Citazione di: TomYorke il 04 Set 2012, 20:41
ti offendi se ti dico che sei palesemente poco sereno quando si parla di questi temi?
abbastanza. dilla tutta, sono uno della casta, un pavido e un simpatizzante romanista, in fondo.
ha ragione anche tarallo che nel topic "quanto siete innamorati per la Lazio" ha dato di sè come tifoso un ritratto bellissimo e spigoloso, fondamentalmente individualista fino al midollo.
e sia allora, sono uno della casta.
tu non fai il mestiere mio, a volte ti invidio per questo, di sicuro nessuno si mette nei panni del mio di mestiere, lo vedo ogni volta che invece di liquidare la cosa come "una ironia mal riuscita" si dà la stura alla "merda".
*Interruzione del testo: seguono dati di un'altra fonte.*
Lemma discard_oldest : discard_immutable (generation_ t) m = (Ok true, set_immutable l m).
Proof. unfold discard_immutable, mbind, stm_bind, sget, sput, mret, stm_ret. by rewrite Himm, erase_oldest. Qed.

Lemma discarded_inv : ms_inv (set_immutable l m).
Proof.
  destruct Hinv as [H1 H2 H3 H4 H5 H6 H7 H8 H9]. unfold ms_tables in *. rewrite Himm in *.
  change (active_ m :: l ++ [t]) with ((active_ m :: l) ++ [t]) in *.
  split; unfold ms_tables; cbn [active_ immutable_tables_ set_immutable last_sequence_number_ next_generation_]; try done.
  - by apply Forall_app in H1 as [H1 _].
  - by apply Forall_app in H3 as [H3 _].
  - clear - H4. revert H4. generalize (active_ m :: l) as us. intros us. induction us as [|u us IH]; intros H; [constructor|].
    simpl in H. apply StronglySorted_inv in H as [G1 G2]. constructor; [by apply IH|]. by apply Forall_app in G2 as [G2 _].
  - by apply Forall_app in H5 as [H5 _].
  - by apply Forall_app in H9 as [H9 _].
Qed.

Lemma discarded_entries : ms_entries m = ms_entries (set_immutable l m) ++ entries_ t.
Proof.
  unfold ms_entries, ms_tables. rewrite Himm. cbn [active_ immutable_tables_ set_immutable]. simpl.
  rewrite map_app, concat_app. simpl. by rewrite app_nil_r, app_assoc.
Qed.

Lemma discarded_find key :
  find_in key (ms_tables m) =
  match find_in key (ms_tables (set_immutable l m)) with Some e => Some e | None => om_find key (entries_ t) end.
Proof.
  unfold ms_tables. rewrite Himm. cbn [active_ immutable_tables_ set_immutable].
  change (active_ m :: l ++ [t]) with ((active_ m :: l) ++ [t]). generalize (active_ m :: l) as us. intros us.
  induction us as [|u us IH]; simpl; [by destruct (om_find _ _)|]. by destruct (om_find key (entries_ u)).
Qed.

Lemma oldest_inv : mt_inv t /\ immutable_ t = true /\ entries_ t <> [] /\ 0 <= generation_ t < next_generation_ m.
Proof.
  pose proof oldest_order as Ho. apply Forall_cons in Ho as [[_ Ho] _]. pose proof (ms_gen _ Hinv).
  pose proof (ms_tables_inv _ Hinv) as H1. pose proof (ms_frozen _ Hinv) as H2. pose proof (ms_gen_pos _ Hinv) as H3.
  unfold ms_tables in H1, H3. rewrite Himm in *. apply Forall_cons in H1 as [_ H1], H3 as [_ H3].
  apply Forall_app in H1 as [_ H1], H2 as [_ H2], H3 as [_ H3]. apply Forall_cons in H1 as [H1 _], H2 as [[H2 H4] _], H3 as [H3 _].
  split_and!; try done. lia.
Qed.
End discard.

Lemma size_view_le ess : Z.of_nat (size (view ess)) <= total_entries ess.
Proof.
  unfold view. rewrite size_omap_list by apply merge_all_wf. etrans; [|apply merge_all_length].
  unfold om_count, zlen. pose proof (length_filter (fun kv : str * Entry => negb (e_deleted kv.2) = true) (merge_all ess)). lia.
Qed.

(** A view with the manager replaced by one that holds the same tables. *)
Lemma view_inv_manager m sm sm' cat :
  view_inv (mkView m sm) cat -> sm_inv sm' cat -> counters_ok sm' -> view_inv (mkView m sm') cat.
Proof. intros [H1 H2 H3 H4 H5 H6] Hi Hc. by split. Qed.

Lemma load_cat m sm cat : sm_inv sm cat -> load (mkView m sm) = total_entries (cat_entries cat) + zlen (ms_entries m).
Proof. intros H. unfold load. cbn [v_memtables v_sstables]. by rewrite (sm_entries_cat _ _ H). Qed.

Lemma same_cat_map m sm sm' cat : sm_inv sm cat -> sm_inv sm' cat -> view_map (mkView m sm') = view_map (mkView m sm).
Proof.
  intros H1 H2. unfold view_map, disk_map. cbn [v_memtables v_sstables].
  by rewrite (sm_entries_cat _ _ H1), (sm_entries_cat _ _ H2).
Qed.

Section flush_one.
Context (m : MemTableSet) (sm : SSTableManager) (cat : Catalog) (l : list MemTable) (t : MemTable).
Hypothesis Hv : view_inv (mkView m sm) cat.
Hypothesis Himm : immutable_tables_ m = l ++ [t].
Hypothesis Hload : load (mkView m sm) <= u32_max.

Lemma oldest_newer es k e e' :
  es ∈ cat_entries cat -> om_find k es = Some e -> om_find k (entries_ t) = Some e' -> e_seq e < e_seq e'.
Proof.
  intros Hes Hf Hf'. apply om_find_In in Hf'. apply (vi_newer _ _ Hv es k e (k, e') Hes Hf).
  cbn [v_memtables]. rewrite (discarded_entries m l t Himm). apply elem_of_app. by right.
Qed.

(** The table is on disk and no longer in memory. *)
Lemma flushed_view sm' cat' o :
  sm_inv sm' cat' -> counters_ok sm' -> cat' ≡ₚ cat ++ [(o, Level0)] -> op_entries o = entries_ t ->
  h_generation (op_header o) = generation_ t ->
  (forall key, newest (cat_entries cat') key =
     match om_find key (entries_ t) with Some e => Some e | None => newest (cat_entries cat) key end) ->
  view_inv (mkView (set_immutable l m) sm') cat' /\
  view_map (mkView (set_immutable l m) sm') = view_map (mkView m sm) /\
  load (mkView (set_immutable l m) sm') = load (mkView m sm).
Proof.
  intros Hi Hc Hp He Hg Hn. pose proof (vi_memory _ _ Hv) as Hm. cbn [v_memtables] in Hm.
  assert (Hin : forall es, es ∈ cat_entries cat' -> es ∈ cat_entries cat \/ es = entries_ t).
  { intros es Hes. unfold cat_entries in Hes. rewrite Hp, map_app in Hes. apply elem_of_app in Hes as [Hes|Hes%list_elem_of_singleton]; [by left|].
    right. simpl in Hes. congruence. }
  assert (Hsub : forall kv, kv ∈ ms_entries (set_immutable l m) -> kv ∈ ms_entries m)
    by (intros kv Hkv; rewrite (discarded_entries m l t Himm); apply elem_of_app; by left).
  split_and!.
  - split; cbn [v_memtables v_sstables]; try done; [by eapply discarded_inv| | |].
    + intros es k e kv [Hes| ->]%Hin Hf Hkv; [by eapply (vi_newer _ _ Hv); [exact Hes|exact Hf|apply Hsub]|].
      apply om_find_In in Hf. pose proof (oldest_order m l t Hm Himm) as Ho. rewrite Forall_forall in Ho.
      unfold ms_entries in Hkv. apply list_elem_of_In, in_concat in Hkv as (es' & Hes' & Hkv).
      apply in_map_iff in Hes' as (u & <- & Hu). destruct kv as [k' e'].
      destruct (Ho u (proj2 (list_elem_of_In (active_ m :: l) u) Hu)) as [Hnew _]. eapply Hnew; [|exact Hf]. by apply list_elem_of_In.
    + intros es k e [Hes| ->]%Hin Hf; [by eapply (vi_bound _ _ Hv)|]. apply om_find_In in Hf.
      pose proof (ms_seq_bound _ Hm) as Hb. rewrite Forall_forall in Hb.
      assert (Ht : t ∈ ms_tables m) by (unfold ms_tables; rewrite Himm; apply elem_of_cons; right; apply elem_of_app; right; by left).
      specialize (Hb t Ht). rewrite Forall_forall in Hb. apply (Hb (k, e) Hf).
    + intros c Hc'. rewrite Hp in Hc'. apply elem_of_app in Hc' as [Hc'|Hc'%list_elem_of_singleton]; [by apply (vi_generations _ _ Hv)|].
      subst c. simpl. rewrite Hg. destruct (oldest_inv m l t Hm Himm) as (_ & _ & _ & HT). lia.
  - apply map_eq. intros key. rewrite !view_map_lookup. cbn [v_memtables v_sstables].
    rewrite (disk_map_lookup _ _ _ Hi), (disk_map_lookup _ _ _ (vi_tables _ _ Hv)), Hn, (discarded_find m l t Himm).
    destruct (find_in key _); [done|]. by destruct (om_find key (entries_ t)).
  - rewrite (load_cat _ _ _ Hi), (load_cat _ _ _ (vi_tables _ _ Hv)). cbn [v_sstables].
    rewrite (discarded_entries m l t Himm), zlen_app. unfold cat_entries.
    rewrite (total_entries_perm _ _ (Permutation_map _ Hp)), map_app, total_entries_app. simpl. rewrite He. lia.
Qed.

Lemma flush_one_spec r sm' :
  SstManager.flush t sm = (r, sm') ->
  (forall e, r = Throw e -> view_inv (mkView m sm') cat) /\
  (forall x, r = Ok x -> exists cat', view_inv (mkView (set_immutable l m) sm') cat' /\
     view_map (mkView (set_immutable l m) sm') = view_map (mkView m sm) /\
     capacity (mkView (set_immutable l m) sm') = capacity (mkView m sm) /\
     spare (mkView m sm) <= spare (mkView (set_immutable l m) sm')) /\
  (fs_script (sm_fs sm) = [] -> 0 <= spare (mkView m sm) -> is_Ok r = true /\ fs_script (sm_fs sm') = []).
Proof.
  intros H. pose proof (vi_memory _ _ Hv) as Hm. pose proof (vi_tables _ _ Hv) as Hi. pose proof (vi_counters _ _ Hv) as Hc.
  cbn [v_memtables v_sstables] in *. destruct (oldest_inv m l t Hm Himm) as (T1 & T2 & T3 & T4). pose proof (ms_next_gen _ Hm) as Hng.
  pose proof (size_view_le (cat_entries cat)) as Hsz. rewrite (load_cat _ _ _ Hi) in Hload.
  pose proof (discarded_entries m l t Himm) as Hde. pose proof (f_equal zlen Hde) as Hz. rewrite zlen_app in Hz.
  pose proof (zlen_nonneg (ms_entries (set_immutable l m))). pose proof (total_entries_nonneg (cat_entries cat)).
  assert (L1 : zlen (entries_ t) <= u32_max) by lia.
  assert (L2 : sm_live_key_count sm + zlen (entries_ t) <= u64_max).
  { rewrite (sv_live _ _ Hi). assert (u32_max <= u64_max) by done. lia. }
  assert (L3 : is_u64 (generation_ t)) by (unfold is_u64; lia).
  destruct (flush_spec sm cat t r sm' Hi T1 T2 T3 L1 L3 oldest_newer L2 H) as (cat' & Hi' & Hn & Hp & Hth & Hq).
  destruct (spends_flush t sm r sm' Hc H) as [[S1 S2 S3] Hc']. split_and!.
  - intros e ->. rewrite (Hth e eq_refl) in Hi'. by apply (view_inv_manager m sm).
  - intros x ->. destruct (Hp x eq_refl) as (o & Hperm & He & Hg). exists cat'.
    destruct (flushed_view sm' cat' o Hi' Hc' Hperm He Hg (Hn x eq_refl)) as (F1 & F2 & F3).
    assert (Hcap : capacity (mkView (set_immutable l m) sm') = capacity (mkView m sm)) by (unfold capacity; by rewrite F3).
    split_and!; try done. pose proof (level0_count_perm _ _ Hperm) as Hl0. rewrite level0_count_app in Hl0.
    change (level0_count [(o, Level0)]) with 1 in Hl0. apply Permutation_length in Hperm. rewrite length_app in Hperm.
    replace (spare (mkView m sm)) with (spare (mkView m sm) - 0) by lia.
    apply spare_le; unfold pending; cbn [v_memtables v_sstables immutable_tables_ set_immutable]; try lia;
      rewrite ?(level0_count_readers _ _ Hi'), ?(level0_count_readers _ _ Hi), ?(zlen_readers _ _ Hi'), ?(zlen_readers _ _ Hi), Himm;
      unfold zlen in *; rewrite length_app; simpl in *; lia.
  - intros Hs (_ & P1 & P2 & P3)%spare_nonneg. unfold pending in P1, P2. cbn [v_memtables v_sstables] in *.
    assert (Hzi : zlen (immutable_tables_ m) = zlen l + 1) by (rewrite Himm, zlen_app; done). rewrite Hzi in *.
    rewrite (level0_count_readers _ _ Hi), ?(zlen_readers _ _ Hi) in *. pose proof (level0_count_bounds cat). pose proof (zlen_nonneg l).
    destruct Hc as [C1 C2]. unfold manifest_generation in *.
    apply Hq; try done; try lia. split_and!; try lia. intros c Hcc. pose proof (vi_generations _ _ Hv c Hcc) as Hgc. cbn [v_memtables] in Hgc. lia.
Qed.
End flush_one.

(** ** Compaction *)

Section compact_view.
Context (m : MemTableSet) (sm : SSTableManager) (cat : Catalog).
Hypothesis Hv : view_inv (mkView m sm) cat.
Hypothesis Hload : load (mkView m sm) <= u32_max.

Lemma compacted_view sm' cat' :
  compacted sm cat sm' cat' -> counters_ok sm' ->
  view_inv (mkView m sm') cat' /\ view_abs (mkView m sm') = view_abs (mkView m sm) /\
  load (mkView m sm') <= load (mkView m sm).
Proof.
  intros [C1 C2 C3 C4 [L1 L2 L3 L4]] Hc. pose proof Hv as [H1 H2 H3 H4 H5 H6]. cbn [v_memtables v_sstables] in *. split_and!.
  - split; cbn [v_memtables v_sstables]; try done.
    + intros es k e kv Hes Hf Hkv. destruct (C4 _ _ _ Hes Hf) as (es0 & Hes0 & Hf0). by eapply H3.
    + intros es k e Hes Hf. destruct (C4 _ _ _ Hes Hf) as (es0 & Hes0 & Hf0). by eapply H4.
    + apply L4; [|done]. pose proof (ms_gen _ H2). lia.
  - apply map_eq. intros key. rewrite !view_abs_lookup, !view_map_lookup. cbn [v_memtables v_sstables].
    destruct (find_in key _) as [e|]; [done|].
    by rewrite (disk_map_lookup _ _ _ C1), (disk_map_lookup _ _ _ H1), <- !visible_live.
  - rewrite (load_cat _ _ _ C1), (load_cat _ _ _ H1). lia.
Qed.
MA, ed è un ma grosso come una casa, nonostante sia della casta, anzi proprio per questo, a me interessa raccontare la Lazio in un mondo che non racconta la Lazio. è necessario sfogarsi, alla lunga diventa facile usare sempre questo dizionario, anche su episodi che domani dimenticherai e invece ecco qui, dopo sei punti in classifica e tre gol di klose, stamo in prima fila sul topic...
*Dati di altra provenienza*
#[export] Program Instance PersistentKeyValueStore_laws : KeyValueLaws PersistentKeyValueStore := {|
  kv_inv := fun s => store_inv s /\ quiet_store s;
  kv_abs := fun s => view_abs (ps_view s);
  kv_budget := fun s => spare (ps_view s)
|}.
Next Obligation.
  intros s key value [Hs Hq] Hk Hv Hb. cbv beta in *. destruct (ps_put key value s) as [r s'] eqn:E.
  pose proof (spare_capacity (ps_view s)).
  destruct (ps_put_spec key value s r s' Hs Hk Hv ltac:(lia) E) as [W1 W2 _ _ W5]. destruct (W5 Hq Hb) as (Hok & Q & Hsp).
  exists s'. destruct r as [[]|]; [|done]. destruct W2 as [W2|[? _]]; [|done]. by split_and!.
Qed.
Next Obligation.
  intros s key [Hs Hq] Hk. simpl. destruct (ps_get_ok key s Hs Hk) as (s' & E & Hlk). exists s'. rewrite E.
  split_and!; [done|apply Hlk|by apply Hlk|by apply looked_abs|apply Hlk].
Qed.
Next Obligation.
  intros s key [Hs Hq] Hk Hb. cbv beta in *. destruct (ps_remove key s) as [r s'] eqn:E. pose proof (spare_capacity (ps_view s)).
  pose proof (ps_remove_spec key s r s' Hs Hk ltac:(lia) E) as H1. exists s'. fold (has_key key s).
  destruct (has_key key s) eqn:Eh.
  - destruct H1 as [[W1 W2 _ _ W5] W6]. destruct (W5 Hq Hb) as (Hok & Q & Hsp). destruct r as [x|]; [|done].
    rewrite (W6 x eq_refl) in *. destruct W2 as [W2|[? _]]; [|done]. by split_and!.
  - destruct H1 as [-> Hlk]. rewrite (looked_abs _ _ Hlk), (lk_spare _ _ Hlk). unfold has_key in Eh. apply bool_decide_eq_false in Eh.
    split_and!; [done|apply Hlk|by apply Hlk| |lia]. rewrite delete_id; [done|]. by apply eq_None_not_Some.
Qed.
Next Obligation.
  intros s key [Hs Hq] Hk. simpl. destruct (ps_exists_ok key s Hs Hk) as (s' & E & Hlk). exists s'. rewrite E.
  split_and!; [done|apply Hlk|by apply Hlk|by apply looked_abs|apply Hlk].
Qed.
Next Obligation.
  intros s key value e Hi [Ek|[Ek Ev]]%validate_both_throw; exists s; simpl; unfold ps_put, mbind, stm_bind, slift;
    [by rewrite Ek|by rewrite Ek, Ev].
Qed.
Next Obligation. intros s key e Ek. simpl. unfold ps_get, mbind, stm_bind, slift. by rewrite Ek. Qed.
Next Obligation. intros s key e Ek. simpl. unfold ps_remove, mbind, stm_bind, slift. by rewrite Ek. Qed.
Next Obligation. intros s key e Ek. simpl. unfold ps_exists, mbind, stm_bind, slift. by rewrite Ek. Qed.

(** C8: while no system call fails, the persistent store is a finite map.
    Any sequence of puts, gets, removals and existence tests, with the
    rotations, flushes to tables, compactions and log resets they set off, is
    answered as the map of the specification answers it, rejected keys and
    values included; the store ends with the map's contents, and its count of
    keys is the number of keys of the map. *)
Theorem persistent_store_refines_map ops s :
  store_inv s -> quiet_store s -> zlen ops <= spare (ps_view s) ->
  exists s', kv_execs ops s = ((spec_execs ops (view_abs (ps_view s))).1, s') /\
    store_inv s' /\ quiet_store s' /\
    view_abs (ps_view s') = (spec_execs ops (view_abs (ps_view s))).2 /\
    ps_size s' = u64 (Z.of_nat (size (spec_execs ops (view_abs (ps_view s))).2)).
Proof.
  intros Hs Hq Hb. assert (kv_inv s) as Hi by exact (conj Hs Hq).
  destruct (kv_execs_refine ops s Hi Hb) as (s' & E & [Hs' Hq'] & Ha).
  exists s'. split_and!; try done. unfold ps_size. rewrite (si_live _ Hs'). do 3 f_equal. exact Ha.
Qed.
Sono della casta e quando vedo che li livore fa terra bruciata faccio un passo indietro, perché nella terra bruciata rimangono in piedi sono i luoghi comuni sulla Lazio da cui vogliamo uscire disperatamente, quei luoghi comuni esistono anche nel rapporto con gli altri, avversari, nemici, etc.
sono sensibile e ti dico che su un pezzo così puoi storcere il naso ma senza fare proclami, non è neanche un'apertura di sezione o dalla prima pagina, ed è preceduto da due paginoni sugli under 20 brasiliani (me pare) con figure così grosse che se le ritagli ci giochi a pallone.
l'impaginazione è vita, altro che indorare la pillola. invece qui come altre volte un articolo appeso alla nuvola di Jobs è sembrato pesante come un editoriale di marco travaglio da santoro sulla rai.
eh sì, sono uno sensibile, sono uno della casta. non ti sto a dire i "caro laziale di merda" che mi sono preso professionalmente, ma col sorriso, quelli più subdoli che si reggono su quei luoghi comuni e su quelli veri..., ma ho continuato pur di trovare spazio, spazio per raccontare la Lazio quando capita. e non si racconta gridando merda, casomai scansando quello che si ritiene non opportuno, eppure per qualcuno è sempre dolce il naufragare in questo mare di bile, non gli basta lo sfogo. Alla fine ha ragione Tarallo, quel ritratto di Tarallo. Ognuno per sé.